In the newsroom, the TV reported that the first tower had been hit at 8:45 am; the second at 9:03 am; the Pentagon at 9:37 am; the Pennsylvania farm at 10:37. In this final attack, passengers managed to face the kidnappers, who intended to hit the Capitol (Congress seat), and thus managed to divert them from their target, paying with their lives for the heroic gesture. It was a coordinated action, it was clear.
The Twin Towers collapsed. The South Tower fell at 9:59 am, after burning for 56 minutes in a fire caused by the impact of United Airlines Flight 175. The North Tower collapsed at 10:28 am, having burned for approximately 102 minutes. When it collapsed, debris fell near the Word Trade Center, damaging another building and igniting fires that burned for hours.
Billions around the world watched that horror of bodies plummeting from the tops of buildings, flames licking both buildings, thick clouds of toxic smoke, the panic of people trying to be rescued by talking on cellphones to firefighters, firefighters themselves running to rescue whoever was in nearby areas. It was a vision of hell, with images worthy of reports from the Apocalypse.

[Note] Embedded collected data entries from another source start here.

(** However the turns of however many personas interleave on the shared cache,
    a turn is only ever given rows that the endpoint answered to that persona,
    for that channel and that size of window; and a cached answer only for the
    very message it was fetched for. A window fetched for one persona, which is
    trimmed to that persona's membership, is never another's. *)
Theorem window_fetch_provenance cap c s k m raw :
  new_window_cache cap = Ok c -> rtc win_step (mkWin c [] [] []) s ->
  ((k, m, raw) ∈ served s -> (k, m, raw) ∈ fetched s) /\
  (forall c', fetch_begin k m (cache s) = (Some raw, c') -> exists m', m = Some m' /\ (k, Some m', raw) ∈ fetched s) /\
  (Z.of_nat (length (data (cache s))) <= cap)%Z.
Proof.
  unfold new_window_cache. destruct (cap <? 1)%Z eqn:Ec; [done|]. intros [= <-] Hr. apply Z.ltb_ge in Ec.
  assert (forall s0, win_sound s0 -> capacity (cache s0) = cap -> rtc win_step s0 s -> win_sound s /\ capacity (cache s) = cap) as H.
  { clear Hr. intros s0 H0 H1 Hrtc. induction Hrtc as [|x y z Hxy _ IH]; [done|].
    destruct (win_step_sound x y) as [H2 H3]; [unfold capacity_ok; lia|done|done|]. apply IH; [done|lia]. }
  destruct (H (mkWin (mkWindowCache cap []) [] [] [])) as [(Hd&Hl&Hf&Hs) Hcap]; [|done|done|].
  { split_and!; cbn; [constructor|lia|intros ? ? ? Hin; by apply elem_of_nil in Hin|done]. }
  split_and!; [apply Hs| |lia]. intros c' Hb. pose proof (fetch_begin_spec k m (cache s) Hd) as Hx. rewrite Hb in Hx.
  destruct Hx as (_&_&Hx). destruct (Hx raw eq_refl) as (m'&->&Hin). exists m'. split; [done|by apply Hf].
Qed.

(** ** The transcript is the longest that fits *)

(** Per key: the configured count is one, whatever the block holds. *)
Lemma resolved_config_positive agent_config :
  let c := resolve_conversation_window_config agent_config in (1 <= max_turns c)%Z /\ (1 <= max_tokens c)%Z.
Proof.
  assert (forall v d, (1 <= d)%Z -> (1 <= count_or v d)%Z) as H.
  { intros v d Hd. unfold count_or. destruct v as [[| |n| | | |]|]; try done. destruct (1 <=? n)%Z eqn:E; lia. }
  cbv zeta. unfold resolve_conversation_window_config. repeat case_match; cbn [max_turns max_tokens];
    split; try apply H; unfold defaults, DEFAULT_MAX_TURNS, DEFAULT_MAX_TOKENS; cbn; lia.
Qed.

Lemma from_current_spec m raw :
  match from_current m raw with
  | Some older => exists newer current rest, raw = (newer ++ older)%list /\ older = current :: rest /\ row_is m current = true /\
                    Forall (λ row, row_is m row = false) newer
  | None => Forall (λ row, row_is m row = false) raw
  end.
Proof.
  induction raw as [|row raw IH]; cbn [from_current]; [constructor|]. destruct (row_is m row) eqn:E.
  - exists [], row, raw. done.
  - destruct (from_current m raw) as [older|]; [|by constructor].
    destruct IH as (newer&current&rest&->&->&?&?). exists (row :: newer), current, rest. split_and!; try done. by constructor.
Qed.

Section window_props.
Context (encode : option (string -> Z)) (Hencode : forall enc s, encode = Some enc -> (0 <= enc s)%Z).

Lemma tokens_nonneg t : (0 <= tokens encode t)%Z.
Proof.
  unfold tokens, estimate_tokens. destruct encode as [enc|]; [by eapply Hencode|]. apply Z.div_pos; lia.
Qed.

Lemma zsum_tokens_nonneg ts : (0 <= zsum (tokens encode) ts)%Z.
Proof. apply zsum_nonneg. apply Forall_forall. intros t _. apply tokens_nonneg. Qed.
(* ===== verification/ChannelValidation.v ===== *)
(** * The bounds on a channel message at the receiver

    Models [agents/channel_validation.py]: the two validators, of a typed wire
    event and of a row of the REST history, and the rendering of what they quote
    in a rejection. [datetime.fromisoformat] is an input: whether the string is
    a date, whether it has an offset, and its instant. So is [str()] of a JSON
    value that is not a string. *)

From Stdlib Require Import Ascii.
From stdpp Require Import pretty.
From S2P Require Import Prelude PyStr PyDict PyValue FactPredicates.
Local Open Scope string_scope.

(** ** What a rejection quotes *)

Definition _ERROR_MESSAGE_FIELD_MAX_CHARS : nat := 32.

Definition control_cp (n : N) : bool := ((n <? 32) || (n =? 127))%N.

Definition hex_digit (n : N) : N := (if n <? 10 then 48 + n else 87 + n)%N.

(** A control character as [\x..]. *)
Definition escape_cp (n : N) : text :=
  if control_cp n then [92; 120; hex_digit (n / 16); hex_digit (n mod 16)]%N else [n].

Definition ellipsis_cp : N := 8230.

Definition _safe_repr (value : text) : text :=
  let sanitized := concat (map escape_cp value) in
  let shown := if (_ERROR_MESSAGE_FIELD_MAX_CHARS <? length sanitized)%nat
               then (take _ERROR_MESSAGE_FIELD_MAX_CHARS sanitized ++ [ellipsis_cp])%list else sanitized in
  ([39%N] ++ shown ++ [39%N])%list.

Definition number (n : nat) : text := codes (pretty (N.of_nat n)).

(** ** The bounds *)

Definition _CHANNEL_CONTENT_MAX_CHARS : Z := 4000.
Definition _CHANNEL_THREAD_ID_MAX_CHARS : Z := 128.
Definition _CHANNEL_MAX_MENTIONS : Z := 10.
Definition _CHANNEL_ID_MAX_CHARS : Z := 256.
Definition _CHANNEL_MESSAGE_ID_MAX_CHARS : Z := 64.
Definition _CHANNEL_RESPOND_POLICIES : list string := ["when_mentioned"; "always"].
Definition _MENTION_EVERYONE : string := "@everyone".
Definition _CONVENE_DISPATCH_SENDER_ID : string := "orchestrator:convene".
Definition _SYNTHESIS_DISPATCH_SENDER_ID : string := "orchestrator:synthesis".
Definition _RESERVED_DISPATCH_SENDER_IDS : list string := [_CONVENE_DISPATCH_SENDER_ID; _SYNTHESIS_DISPATCH_SENDER_ID].
Definition _CHANNEL_TYPE_PREFIXES : list (string * string) := [("group", "group:"); ("dm", "dm:"); ("thread", "thread:")].

Definition alnum (c : ascii) : bool :=
  let n := code c in ((97 <=? n) && (n <=? 122) || (48 <=? n) && (n <=? 57))%N.

(** The rest of an id: letters, digits and dashes, the last no dash; a newline
    may follow, since [$] matches before a final one. *)
Fixpoint id_tail (s : string) : bool :=
  match s with
  | EmptyString => false
  | String c t =>
      if alnum c then match t with
                      | EmptyString => true
                      | String d EmptyString => if Ascii.eqb d (ascii_of_nat 10) then true else id_tail t
                      | _ => id_tail t
                      end
      else if Ascii.eqb c "-" then id_tail t else false
  end.

(** [_CHANNEL_PARTICIPANT_ID_RE.match] *)
Definition id_matches (s : string) : bool :=
  match s with String c t => alnum c && id_tail t | EmptyString => false end.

At the same time that the world was wondering about those responsible, FBI agents began to reveal that there were 19 jihadists, mostly from Saudi Arabia, who had boarded just before 8:00 am at airports in Boston, Washington and Newark, carrying knives, so allowed if the blade was less than 10 cm. With them and hand bombs, they subdued pilots and onboard crews, taking command of the aircraft. They would die smiling, because according to Muhammad, whoever dies in the name of God will find twenty virgins in heaven waiting for him to live in the best of paradises. Fanaticism is like that. It blinds to reality and cancels out even the most potent impulse of life in us.
President George Bush, who was in an elementary school talking to children, was warned and quickly took control of the situation. The tragedy left nearly three thousand dead. After the national mourning began the hunt for the leader of the terrorist group, Osama Bin Laden, who died ten years later, in May 2011, in Pakistan. The president was then Barack Obama.
Those who in 2001 were old enough to understand reality will remember that September 11th, after which the world changed. This phrase I heard from writer and psychologist Vanessa Maranha, then a reporter at Business. When I met her in the afternoon of that day, in the midst of the heavy atmosphere that prevailed over everyone, she told me: “The world will not be the same from today”. And it wasn’t.
By the way, the Taliban, that dark one, is back in Afghanistan, also exactly twenty years later. The struggle against obscurantism, censorship, machismo, exclusion, violence, the dismantling of the secular state, and especially against fanaticism, has not ended.
Fanaticism, which could be succinctly translated as the total lack of condition to see reality, persists in many places in the world where authoritarianism has given rise to eggs in the nests of snakes. Sometimes he wears new clothes, but he is the old enemy if ever. “Aim and see you,” our great Guimarães Rosa would say.